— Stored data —
━━━━━━

Lemma handlers_trace e :
  broker_calls (trace (handlers c format_exc e)) = [] ∧
  http_requests (trace (handlers c format_exc e)) = [] ∧
  pins_read (trace (handlers c format_exc e)) = [] ∧
  sleeps (trace (handlers c format_exc e)) = [].
Proof.
  unfold handlers, checksLogger_error.
  destruct e, (checksLogger c), (httplib c); simpl; auto.
Qed.

Lemma cycle_failed w :
  batch w = None →
  ∃ e, cycle c format_exc w = (ReadRetry <$> acquired_prefix w channels, inl e).
Proof.
  unfold cycle, batch, channels, acquired_prefix, reading.
  rewrite !getSensorData_eq.
  destruct (read_retry w 2) as [[|x1] [|y1]|e1]; try (intros _; eexists; reflexivity).
  destruct (read_retry w 3) as [[|x2] [|y2]|e2]; try (intros _; eexists; reflexivity).
  destruct (read_retry w 4) as [[|x3] [|y3]|e3]; try (intros _; eexists; reflexivity).
  destruct (read_retry w 17) as [[|x4] [|y4]|e4]; try (intros _; eexists; reflexivity).
  discriminate.
Qed.

Lemma cycle_acquired w RH T RH2 T2 RH3 T3 RH4 T4 :
  batch w = Some ((RH, T), (RH2, T2), (RH3, T3), (RH4, T4)) →
  cycle c format_exc w =
  let d := try_except (deliver c w RH T RH2 T2 RH3 T3 RH4 T4) (handlers c format_exc) in
  ((ReadRetry <$> channels) ++ trace d ++
     match outcome d with inr _ => [Sleep 600] | inl _ => [] end,
   outcome d).
Proof.
  unfold cycle, batch, channels, reading.
  rewrite !getSensorData_eq.
  destruct (read_retry w 2) as [[|x1] [|y1]|e1]; try discriminate.
  destruct (read_retry w 3) as [[|x2] [|y2]|e2]; try discriminate.
  destruct (read_retry w 4) as [[|x3] [|y3]|e3]; try discriminate.
  destruct (read_retry w 17) as [[|x4] [|y4]|e4]; try discriminate.
  intros [= <- <- <- <- <- <- <- <-].
  cbv zeta. unfold mbind, M_bind. cbn [fst snd].
  destruct (try_except _ _) as [t [e|[]]]; unfold trace, outcome; cbn [fst snd];
    rewrite ?app_nil_r; reflexivity.
Qed.

Lemma iteration_eq w :
  iteration c format_exc w =
  (trace (cycle c format_exc w) ++
     match outcome (cycle c format_exc w) with
     | inl e => [Print ("error:  " +:+ type_repr e)]
     | inr _ => []
     end,
   inr ()).
Proof.
  unfold iteration, try_except, trace, outcome.
  destruct (cycle c format_exc w) as [t [e|[]]]; cbn [fst snd];
    rewrite ?app_nil_r; reflexivity.
Qed.

Lemma batch_prefix w r :
  batch w = Some r → acquired_prefix w channels = channels.
Proof.
  unfold batch, channels, acquired_prefix.
  destruct (reading w 2), (reading w 3), (reading w 4), (reading w 17);
    simpl; intros; try discriminate; reflexivity.
Qed.

Lemma pins_read_reads (l : list Z) : pins_read (ReadRetry <$> l) = l.
Proof.
  unfold pins_read. induction l as [|x l IH]; [reflexivity|].
  cbn. f_equal. exact IH.
Qed.

Lemma others_reads (l : list Z) :
  http_requests (ReadRetry <$> l) = [] ∧ broker_calls (ReadRetry <$> l) = [] ∧
  logged (ReadRetry <$> l) = [] ∧ sleeps (ReadRetry <$> l) = [].
Proof. induction l as [|x l IH]; simpl; [done|]. exact IH. Qed.

(** The trace of the inner [try] statement, by the outcome of each call. *)
Lemma inner_try_trace w RH T RH2 T2 RH3 T3 RH4 T4 :
  let t := trace (try_except (deliver c w RH T RH2 T2 RH3 T3 RH4 T4) (handlers c format_exc)) in
  pins_read t = [] ∧
  http_requests t = [thingspeak_baseURL c +:+ query T RH T2 RH2 T3 RH3 T4 RH4] ∧
  broker_calls t =
    match urlopen w, close w with
    | None, None =>
        [PublishMultiple (msgs T T2 RH2 T3 RH3 T4) (mqtt_server c) (mqtt_port c)
           EmptyString 60 (mqtt_uname c, mqtt_pw c)]
    | _, _ => []
    end ∧
  sleeps t = [].
Proof.
  cbv zeta. rewrite deliver_eq. unfold try_except, trace.
  destruct (urlopen w) as [e1|], (close w) as [e2|], (publish_multiple w) as [e3|];
    cbn [fst snd];
    try (destruct (handlers_trace e1) as (Hb & Hh & Hp & Hs));
    try (destruct (handlers_trace e2) as (Hb & Hh & Hp & Hs));
    try (destruct (handlers_trace e3) as (Hb & Hh & Hp & Hs));
    unfold pins_read, http_requests, broker_calls, sleeps, trace in *;
    rewrite ?omap_app, ?Hb, ?Hh, ?Hp, ?Hs; simpl; auto.
Qed.

Lemma pins_read_iteration w :
  pins_read (trace (iteration c format_exc w)) = acquired_prefix w channels.
Proof.
  rewrite iteration_eq. unfold trace at 1. cbn [fst].
  destruct (batch w) as [[[[[RH T] [RH2 T2]] [RH3 T3]] [RH4 T4]]|] eqn:Hb.
  - pose proof (inner_try_trace w RH T RH2 T2 RH3 T3 RH4 T4) as Hin.
    rewrite (cycle_acquired _ _ _ _ _ _ _ _ _ Hb), ?(batch_prefix _ _ Hb).
    cbv zeta in *.
    destruct (try_except _ _) as [t [e|[]]];
      unfold trace, outcome in *; cbn [fst snd] in *;
      destruct Hin as (Hp & Hh & Hc & Hs);
      destruct (others_reads channels) as (Rh & Rc & _ & _);
      pose proof (pins_read_reads channels) as Rp;
      unfold pins_read, http_requests, broker_calls in *;
      rewrite !omap_app, ?Hp, ?Hh, ?Hc, ?Rh, ?Rc, ?Rp; cbn [omap app];
      rewrite ?app_nil_r; reflexivity.
  - destruct (cycle_failed w Hb) as [e ->]. unfold trace, outcome. cbn [fst snd].
    destruct (others_reads (acquired_prefix w channels)) as (Rh & Rc & _ & _).
    pose proof (pins_read_reads (acquired_prefix w channels)) as Rp.
    unfold pins_read, http_requests, broker_calls in *.
    rewrite !omap_app, ?Rh, ?Rc, ?Rp; cbn [omap app]; rewrite ?app_nil_r; reflexivity.
Qed.

Lemma http_requests_iteration w :
  http_requests (trace (iteration c format_exc w)) =
  match batch w with
  | Some ((RH, T), (RH2, T2), (RH3, T3), (RH4, T4)) =>
      [thingspeak_baseURL c +:+ query T RH T2 RH2 T3 RH3 T4 RH4]
  | None => []
  end.
Proof.
  rewrite iteration_eq. unfold trace at 1. cbn [fst].
  destruct (batch w) as [[[[[RH T] [RH2 T2]] [RH3 T3]] [RH4 T4]]|] eqn:Hb.
  - pose proof (inner_try_trace w RH T RH2 T2 RH3 T3 RH4 T4) as Hin.
    rewrite (cycle_acquired _ _ _ _ _ _ _ _ _ Hb), ?(batch_prefix _ _ Hb).
    cbv zeta in *.
    destruct (try_except _ _) as [t [e|[]]];
      unfold trace, outcome in *; cbn [fst snd] in *;
      destruct Hin as (Hp & Hh & Hc & Hs);
      destruct (others_reads channels) as (Rh & Rc & _ & _);
      pose proof (pins_read_reads channels) as Rp;
      unfold pins_read, http_requests, broker_calls in *;
      rewrite !omap_app, ?Hp, ?Hh, ?Hc, ?Rh, ?Rc, ?Rp; cbn [omap app];
      rewrite ?app_nil_r; reflexivity.
  - destruct (cycle_failed w Hb) as [e ->]. unfold trace, outcome. cbn [fst snd].
    destruct (others_reads (acquired_prefix w channels)) as (Rh & Rc & _ & _).
    pose proof (pins_read_reads (acquired_prefix w channels)) as Rp.
    unfold pins_read, http_requests, broker_calls in *.
    rewrite !omap_app, ?Rh, ?Rc, ?Rp; cbn [omap app]; rewrite ?app_nil_r; reflexivity.
Qed.

Lemma broker_calls_iteration w :
  broker_calls (trace (iteration c format_exc w)) =
  match batch w, urlopen w, close w with
  | Some ((RH, T), (RH2, T2), (RH3, T3), (RH4, T4)), None, None =>
      [PublishMultiple (msgs T T2 RH2 T3 RH3 T4) (mqtt_server c) (mqtt_port c)
         EmptyString 60 (mqtt_uname c, mqtt_pw c)]
  | _, _, _ => []
  end.
Proof.
  rewrite iteration_eq. unfold trace at 1. cbn [fst].
  destruct (batch w) as [[[[[RH T] [RH2 T2]] [RH3 T3]] [RH4 T4]]|] eqn:Hb.
  - pose proof (inner_try_trace w RH T RH2 T2 RH3 T3 RH4 T4) as Hin.
    rewrite (cycle_acquired _ _ _ _ _ _ _ _ _ Hb), ?(batch_prefix _ _ Hb).
    cbv zeta in *.
    destruct (try_except _ _) as [t [e|[]]];
      unfold trace, outcome in *; cbn [fst snd] in *;
      destruct Hin as (Hp & Hh & Hc & Hs);
      destruct (others_reads channels) as (Rh & Rc & _ & _);
      pose proof (pins_read_reads channels) as Rp;
      unfold pins_read, http_requests, broker_calls in *;
      rewrite !omap_app, ?Hp, ?Hh, ?Hc, ?Rh, ?Rc, ?Rp; cbn [omap app];
      rewrite ?app_nil_r; reflexivity.
  - destruct (cycle_failed w Hb) as [e ->]. unfold trace, outcome. cbn [fst snd].
    destruct (others_reads (acquired_prefix w channels)) as (Rh & Rc & _ & _).
    pose proof (pins_read_reads (acquired_prefix w channels)) as Rp.
    unfold pins_read, http_requests, broker_calls in *.
    rewrite !omap_app, ?Rh, ?Rc, ?Rp; cbn [omap app]; rewrite ?app_nil_r; reflexivity.
Qed.
End WithConf.
(** The buffer of [Clean] (reversed) that holds the segments [kept], the
    last one first, with the separator between them. *)
Fixpoint buffered (kept : list (list ascii)) : list ascii :=
  match kept with
  | [] => []
  | e :: kept' =>
    reverse e ++
    (if bool_decide (length (buffered kept') = 0%nat) then buffered kept'
     else Separator :: buffered kept')
  end.

(** A path with a [..] segment. *)
Definition hasParentSegment (p : string) : bool :=
  bool_decide ([dot; dot] ∈ pathElements p).

(** The two lines every output file starts with, and its last line. *)
Definition fileHeader : string :=
  "#!/usr/sbin/nft -f" +:+ newline +:+ "table inet geoip {" +:+ newline.

Definition fileFooter : string := "}" +:+ newline.

(** The set block of the specification for the country [code], the
    prefixes [prefixes] and the family token [ipType]. *)
Definition setBlock (code : string) (prefixes : list Prefix) (ipType : string)
    : string :=
  "    set " +:+ code +:+ " {" +:+ newline +:+
  "        type " +:+ ipType +:+ "_addr" +:+ newline +:+
  "        flags interval" +:+ newline +:+
  "        elements = { " +:+ Join (map PrefixString prefixes) ", " +:+ " }" +:+ newline +:+
  "    }" +:+ newline.

(** The set blocks of the countries [codes], one after the other. *)
Fixpoint setBlocks (countryMap : gmap string (list Prefix)) (ipType : string)
    (codes : list string) : string :=
  match codes with
  | [] => ""
  | code :: codes' =>
    setBlock code (index countryMap code) ipType +:+ setBlocks countryMap ipType codes'
  end.

(** [order] is an order in which [range] can visit the keys of [m]: every
    key once. *)
Definition rangeOrder (m : gmap string (list Prefix)) (order : list string) : Prop :=
  NoDup order /\ forall code, code ∈ order <-> is_Some (m !! code).

(** The world after [stdout] has received [s]. *)
Definition printed (w : World) (s : string) : World :=
  {| files := files w; dirs := dirs w; stdout := stdout w +:+ s;
     mkdirErr := mkdirErr w; openErr := openErr w; writeErr := writeErr w |}.
(** * health-data-bricks: the streaming core, embedded in Rocq

    Shallow embedding of
      - [src/core/physics/surprise-filter.ts]  (AdaptiveThreshold, OnlineStats,
        ExponentialPredictor, SurpriseCalculator, SurpriseFilter),
      - the continuous dynamics engine (CfCCell, HealthStateEstimator),
      - the intervention planner (InterventionPlanner).

    A JavaScript [number] is modelled as a real number of the Standard
    Library: arithmetic is exact, [Math.exp], [Math.sqrt], [Math.tanh],
    [Math.abs], [Math.min] and [Math.max] are [exp], [sqrt], [tanh], [Rabs],
    [Rmin] and [Rmax].  Rounding, [NaN] and the infinities are not part of
    the model; division and [sqrt] are total on the reals, so a statement
    that depends on a quotient says that its divisor is positive, as the
    code's guards or the configuration make it.  Counters that the code only
    increments are [nat] or [Z].  Objects mutated in place become explicit
    state passing: a method returns its result together with the new state
    of its receiver; a call that can raise returns a [result]. *)

From Stdlib Require Import Reals Lra Lia List ZArith Bool Sorted.
From stdpp Require Import gmap strings.
Import ListNotations.
#[local] Open Scope R_scope.

(* ===================================================================== *)
(** * Numbers *)
(* ===================================================================== *)

(** [a > b] and [a < b] on numbers, as booleans. *)
Definition Rgtb (a b : R) : bool := if Rlt_dec b a then true else false.
Definition Rltb (a b : R) : bool := if Rlt_dec a b then true else false.

(** [x || d] on numbers: [d] when [x] is falsy, that is when [x] is zero. *)
Definition or_default (x d : R) : R := if Req_dec_T x 0 then d else x.

(** Sum of a list of numbers, [xs.reduce((a, b) => a + b, 0)]. *)
Definition Rsum (xs : list R) : R := fold_left Rplus xs 0.

(* ===================================================================== *)
(** * Online Statistics Tracker *)
(* ===================================================================== *)

Module OnlineStats.

Record t : Type := mk { count : nat; mean : R; m2 : R }.

(** [new OnlineStats()] *)
Definition new : t := {| count := 0; mean := 0; m2 := 0 |}.

Definition update (s : t) (value : R) : t :=
  let count' := S (count s) in
  let delta := value - mean s in
  let mean' := mean s + delta / INR count' in
  let delta2 := value - mean' in
  {| count := count'; mean := mean'; m2 := m2 s + delta * delta2 |}.

Definition getMean (s : t) : R := mean s.

Definition getVariance (s : t) : R :=
  if (1 <? count s)%nat then m2 s / (INR (count s) - 1) else 0.

Definition getStdDev (s : t) : R := sqrt (getVariance s).

Definition getCount (s : t) : nat := count s.

(** The accumulator after [update] was called on each value of [xs] in
    turn, starting from a fresh one. *)
Definition feed (xs : list R) : t := fold_left update xs new.

End OnlineStats.

(* ===================================================================== *)
(** * Adaptive Threshold (EMA-based) *)
(* ===================================================================== *)

Module AdaptiveThreshold.

Record t : Type := mk {
  alpha : R;          (* EMA decay *)
  k : R;              (* standard deviations *)
  initial : R;
  mean : R;
  variance : R;
  initialized : bool
}.

(** [new AdaptiveThreshold(alpha, k, initial)]; the defaults of the
    constructor are 0.1, 2.0 and 1.0. *)
Definition new (alpha k initial : R) : t :=
  {| alpha := alpha; k := k; initial := initial;
     mean := initial; variance := 1; initialized := false |}.

Definition get (s : t) : R := mean s + k s * sqrt (variance s).

Definition update (s : t) (surprise : R) : R * t :=
  let s' :=
    if initialized s then
      let delta := surprise - mean s in
      {| alpha := alpha s; k := k s; initial := initial s;
         mean := alpha s * surprise + (1 - alpha s) * mean s;
         variance := alpha s * delta * delta + (1 - alpha s) * variance s;
         initialized := true |}
    else
      {| alpha := alpha s; k := k s; initial := initial s;
         mean := surprise; variance := 0; initialized := true |} in
  (get s', s').

Definition reset (s : t) : t :=
  {| alpha := alpha s; k := k s; initial := initial s;
     mean := initial s; variance := 1; initialized := false |}.

End AdaptiveThreshold.

(* ===================================================================== *)
(** * Predictive Model (Simple Exponential Smoothing) *)
(* ===================================================================== *)

Module ExponentialPredictor.

Record t : Type := mk {
  alpha : R;           (* level smoothing *)
  beta : R;            (* trend smoothing *)
  level : option R;    (* [null] before the first value *)
  trend : R
}.

(** [new ExponentialPredictor(alpha, beta)]; defaults 0.3 and 0.1. *)
Definition new (alpha beta : R) : t :=
  {| alpha := alpha; beta := beta; level := None; trend := 0 |}.

Definition predict (s : t) : option R :=
  match level s with
  | None => None
  | Some l => Some (l + trend s)
  end.

(** Returns the absolute prediction error and the new predictor. *)
Definition update (s : t) (value : R) : R * t :=
  match level s with
  | None =>
      (0, {| alpha := alpha s; beta := beta s; level := Some value; trend := 0 |})
  | Some l =>
      let prediction := l + trend s in
      let error := value - prediction in
      (* Holt's linear method *)
      let prevLevel := l in
      let level' := alpha s * value + (1 - alpha s) * (l + trend s) in
      let trend' := beta s * (level' - prevLevel) + (1 - beta s) * trend s in
      (Rabs error,
       {| alpha := alpha s; beta := beta s; level := Some level'; trend := trend' |})
  end.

━━━━━━

— Task statement —
Once you reach the line with "setBlock code (index" in the data above, copy it and every line after it exactly, up to and including the line with "(** [x || d] on numbers: [d]".

— Solution to the problem —
    setBlock code (index countryMap code) ipType +:+ setBlocks countryMap ipType codes'
  end.

(** [order] is an order in which [range] can visit the keys of [m]: every
    key once. *)
Definition rangeOrder (m : gmap string (list Prefix)) (order : list string) : Prop :=
  NoDup order /\ forall code, code ∈ order <-> is_Some (m !! code).

(** The world after [stdout] has received [s]. *)
Definition printed (w : World) (s : string) : World :=
  {| files := files w; dirs := dirs w; stdout := stdout w +:+ s;
     mkdirErr := mkdirErr w; openErr := openErr w; writeErr := writeErr w |}.
(** * health-data-bricks: the streaming core, embedded in Rocq

    Shallow embedding of
      - [src/core/physics/surprise-filter.ts]  (AdaptiveThreshold, OnlineStats,
        ExponentialPredictor, SurpriseCalculator, SurpriseFilter),
      - the continuous dynamics engine (CfCCell, HealthStateEstimator),
      - the intervention planner (InterventionPlanner).

    A JavaScript [number] is modelled as a real number of the Standard
    Library: arithmetic is exact, [Math.exp], [Math.sqrt], [Math.tanh],
    [Math.abs], [Math.min] and [Math.max] are [exp], [sqrt], [tanh], [Rabs],
    [Rmin] and [Rmax].  Rounding, [NaN] and the infinities are not part of
    the model; division and [sqrt] are total on the reals, so a statement
    that depends on a quotient says that its divisor is positive, as the
    code's guards or the configuration make it.  Counters that the code only
    increments are [nat] or [Z].  Objects mutated in place become explicit
    state passing: a method returns its result together with the new state
    of its receiver; a call that can raise returns a [result]. *)

From Stdlib Require Import Reals Lra Lia List ZArith Bool Sorted.
From stdpp Require Import gmap strings.
Import ListNotations.
#[local] Open Scope R_scope.

(* ===================================================================== *)
(** * Numbers *)
(* ===================================================================== *)

(** [a > b] and [a < b] on numbers, as booleans. *)
Definition Rgtb (a b : R) : bool := if Rlt_dec b a then true else false.
Definition Rltb (a b : R) : bool := if Rlt_dec a b then true else false.

(** [x || d] on numbers: [d] when [x] is falsy, that is when [x] is zero. *)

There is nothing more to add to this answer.